The <textarea> markup is invalid, but I presume that you intentionally
want to use each browser's default value for the cols attribute (which
is what happens in practice).

> and, purely on aesthetic grounds, I would line the vertical positioning
> of the tops and bottoms of the two visible boxes to align perfectly in
> all browsers.

The problem is that <textarea> has its own border within a cell, whereas
the <td> has cell border. It's very tricky to deal with this, if the
<textarea> needs to preserve its default border.

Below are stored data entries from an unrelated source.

(* ===== verification/QuoProveSpec.v ===== *)
(** * The searches prove what they claim

    A bound that the search finds holds of the value ([lowerBound_sound] and its
    like), and the expression of a query denotes it ([buildValueExpr_sound]), so
    that the searches are an instance of what the passes on division assume
    ([searchProofs_ok]). *)

From stdpp Require Import base tactics list gmap numbers strings pretty.
From Stdlib Require Import ZArith.
From S2P Require Import Prelude QuoIR QuoExpand QuoEval QuoVerify QuoSpec.
From S2P Require Import QuoSymbols QuoProve QuoSymbolsSpec.

(** ** Numbers in a width *)

Lemma signedOfWidth_small bits n :
  0 < bits -> - 2 ^ (bits - 1) <= n < 2 ^ (bits - 1) -> signedOfWidth bits n = n.
Proof. intros. by apply signedValue_toBits. Qed.

Section Widths.
Context (bits x : Z) (Hb : 0 < bits) (Hx : 0 <= x < 2 ^ bits).
#[local] Set Default Proof Using "All".

Lemma signedOfWidth_le n :
  n < 2 ^ (bits - 1) -> signedOfWidth bits n <= signedValue bits x -> n <= signedValue bits x.
Proof.
  intros Hn Hle. destruct (signedValue_spec bits x Hb Hx) as [Hr _].
  destruct (Z.le_gt_cases (- 2 ^ (bits - 1)) n); [|lia].
  by rewrite signedOfWidth_small in Hle.
Qed.

Lemma signedOfWidth_ge n :
  - 2 ^ (bits - 1) <= n -> signedValue bits x <= signedOfWidth bits n -> signedValue bits x <= n.
Proof.
  intros Hn Hle. destruct (signedValue_spec bits x Hb Hx) as [Hr _].
  destruct (Z.lt_ge_cases n (2 ^ (bits - 1))); [|lia].
  by rewrite signedOfWidth_small in Hle.
Qed.
(** ** What it answers *)

Fixpoint broken (e : expr) : bool :=
  match e with
  | ESym _ => false
  | EInt n => negb ((- 2 ^ 63 <=? n) && (n <? 2 ^ 63))
  | EBinary _ a b => broken a || broken b
  end.
Fixpoint brokenPred (p : pred) : bool :=
  match p with
  | PCmp _ a b => broken a || broken b
  | PAnd p q | POr p q => brokenPred p || brokenPred q
  end.
Definition brokenHandle (n : N) : bool :=
  match pred_of n with Some p => brokenPred p | None => true end.

Definition combine (c : pred -> pred -> pred) (m n : N) : N :=
  match pred_of m, pred_of n with
  | Some p, Some q => handle (c p q)
  | _, _ => m
  end.

Fixpoint substExpr (target replacement e : expr) : expr :=
  if decide (e = target) then replacement
  else match e with
       | EBinary op a b =>
           EBinary op (substExpr target replacement a) (substExpr target replacement b)
       | _ => e
       end.
Fixpoint substPred (target replacement : expr) (p : pred) : pred :=
  match p with
  | PCmp op a b => PCmp op (substExpr target replacement a) (substExpr target replacement b)
  | PAnd p q => PAnd (substPred target replacement p) (substPred target replacement q)
  | POr p q => POr (substPred target replacement p) (substPred target replacement q)
  end.

(** The comparisons that a list of predicates states. *)
Fixpoint stated (p : pred) : list (PredCmpOp.t * expr * expr) :=
  match p with
  | PCmp op a b => [(op, a, b)]
  | PAnd p q => stated p ++ stated q
  | POr _ _ => []
  end.
Definition allStated (facts : list N) : list (PredCmpOp.t * expr * expr) :=
  facts ≫= fun n => match pred_of n with Some p => stated p | None => [] end.
Definition boundOf (op : PredCmpOp.t) (e : expr) (facts : list N) : option Z :=
  head (omap (fun '(op', e', b) =>
    if decide ((op', e') = (op, e))
    then match b with EInt n => if broken b then None else Some n | _ => None end
    else None) (allStated facts)).
Definition endpoint (n : Z) : RationalEndpoint := mkEndpoint n 1.
Definition rangeOf (e : expr) (facts : list N) : option InferredRange :=
  if broken e then None
  else Some (mkInferred (endpoint <$> boundOf PredCmpOp.Ge e facts)
               (endpoint <$> boundOf PredCmpOp.Le e facts)).
Definition pow2Of (e : expr) (facts : list N) : Pow2Fact.t :=
  match boundOf PredCmpOp.Eq e facts with
  | Some n => if negb (broken e) && (0 <? n) && (Z.land n (n - 1) =? 0) then Pow2Fact.Positive
              else Pow2Fact.Unknown
  | None => Pow2Fact.Unknown
  end.
Definition knownIn (facts : list N) (n : N) : CheckResult.t :=
  if bool_decide (n ∈ facts) && negb (brokenHandle n) then CheckResult.True
  else CheckResult.Unknown.

Definition substHandle (n : N) (target replacement : expr) : N :=
  match pred_of n with Some p => handle (substPred target replacement p) | None => n end.

#[export] Instance smallLibrary : SymLibrary := {|
  Expr := expr;
  ixs_sym := ESym;
  ixs_int := EInt;
  ixs_binary := EBinary;
  ixs_cmp op a b := handle (PCmp op a b);
  ixs_and := combine PAnd;
  ixs_or := combine POr;
  ixs_subs := substHandle;
  ixs_range := rangeOf;
  ixs_get_pow2_fact := pow2Of;
  predView _ := PredOther;
  ixs_facts_create _ := true;
  ixs_range_facts facts e := rangeOf e facts;
  ixs_check_facts := knownIn;
  ixs_check_predicate_facts := knownIn;
  ixs_equivalent_facts _ _ _ := CheckResult.Unknown
|}.

(** ** What it means *)

Fixpoint value (v : Valuation) (e : expr) : option Z :=
  if broken e then None
  else match e with
       | ESym name => Some (v name)
       | EInt n => Some n
       | EBinary op a b => x ← value v a; y ← value v b; exactBinary op x y
       end.
Fixpoint holds (v : Valuation) (p : pred) : bool :=
  match p with
  | PCmp op a b =>
      match value v a, value v b with Some x, Some y => compares op x y | _, _ => false end
  | PAnd p q => holds v p && holds v q
  | POr p q => holds v p || holds v q
  end.
Fixpoint namesOf (e : expr) : list string :=
  match e with
  | ESym name => [name]
  | EInt _ => []
  | EBinary _ a b => namesOf a ++ namesOf b
  end.
Fixpoint predNames (p : pred) : list string :=
  match p with
  | PCmp _ a b => namesOf a ++ namesOf b
  | PAnd p q | POr p q => predNames p ++ predNames q
  end.

#[export] Instance smallMeaning : SymMeaning := {|
  denote := value;
  satisfied v n := match pred_of n with Some p => holds v p | None => true end;
  equalValues _ _ _ := true;
  exprBroken := broken;
  predBroken := brokenHandle;
  mentions n := match pred_of n with Some p => predNames p | None => [] end
|}.

Lemma value_broken v e : broken e = true -> value v e = None.
Proof. intros Hb. by destruct e; cbn [value]; rewrite Hb. Qed.

Lemma substExpr_value v target replacement e :
  value v (substExpr (ESym target) (ESym replacement) e) = value (rename v target replacement) e /\
  broken (substExpr (ESym target) (ESym replacement) e) = broken e.
Proof.
  induction e as [name|n|op a IHa b IHb]; cbn [substExpr]; case_decide as E; try done.
  - injection E as ->. split; [|done]. cbn. unfold rename. by rewrite decide_True.
  - split; [|done]. cbn. unfold rename. rewrite decide_False; [done|congruence].
  - destruct IHa as [Va Ba], IHb as [Vb Bb]. cbn [broken]. rewrite Ba, Bb. split; [|done].
    cbn [value broken]. by rewrite Ba, Bb, Va, Vb.
Qed.
Lemma substPred_holds v target replacement p :
  holds v (substPred (ESym target) (ESym replacement) p) = holds (rename v target replacement) p.
Proof.
  induction p as [op a b|p IHp q IHq|p IHp q IHq]; simpl; [|by rewrite IHp, IHq..].
  by rewrite !(proj1 (substExpr_value _ _ _ _)).
Qed.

> Any suggestions? The first element must look like a
> <pre> and accept input.

By default, a <textarea> does not quite look like a <pre>, since
<textarea> has default border. Besides, on some browsers, a <textarea>
has vertical scrollbar by default.

I presume you still want a border for <textarea>. If it is OK to use
your own border there, instead of letting each browser use its own
default border for <textarea>, then things get easier:

<style>
.xyz th {
border: solid 1px gray;
}
.xyz td {
border: solid 1px black;
}
.xyz textarea {
border: none;
overflow: auto;
}
</style>
<table class=xyz>
<tr>
<th><textarea rows=10></textarea></th>
<td>XYZ</td>
</tr>
</table>

> The actual page is currently (6.5kB)
> <http://www.merlyn.demon.co.uk/$fish.htm>.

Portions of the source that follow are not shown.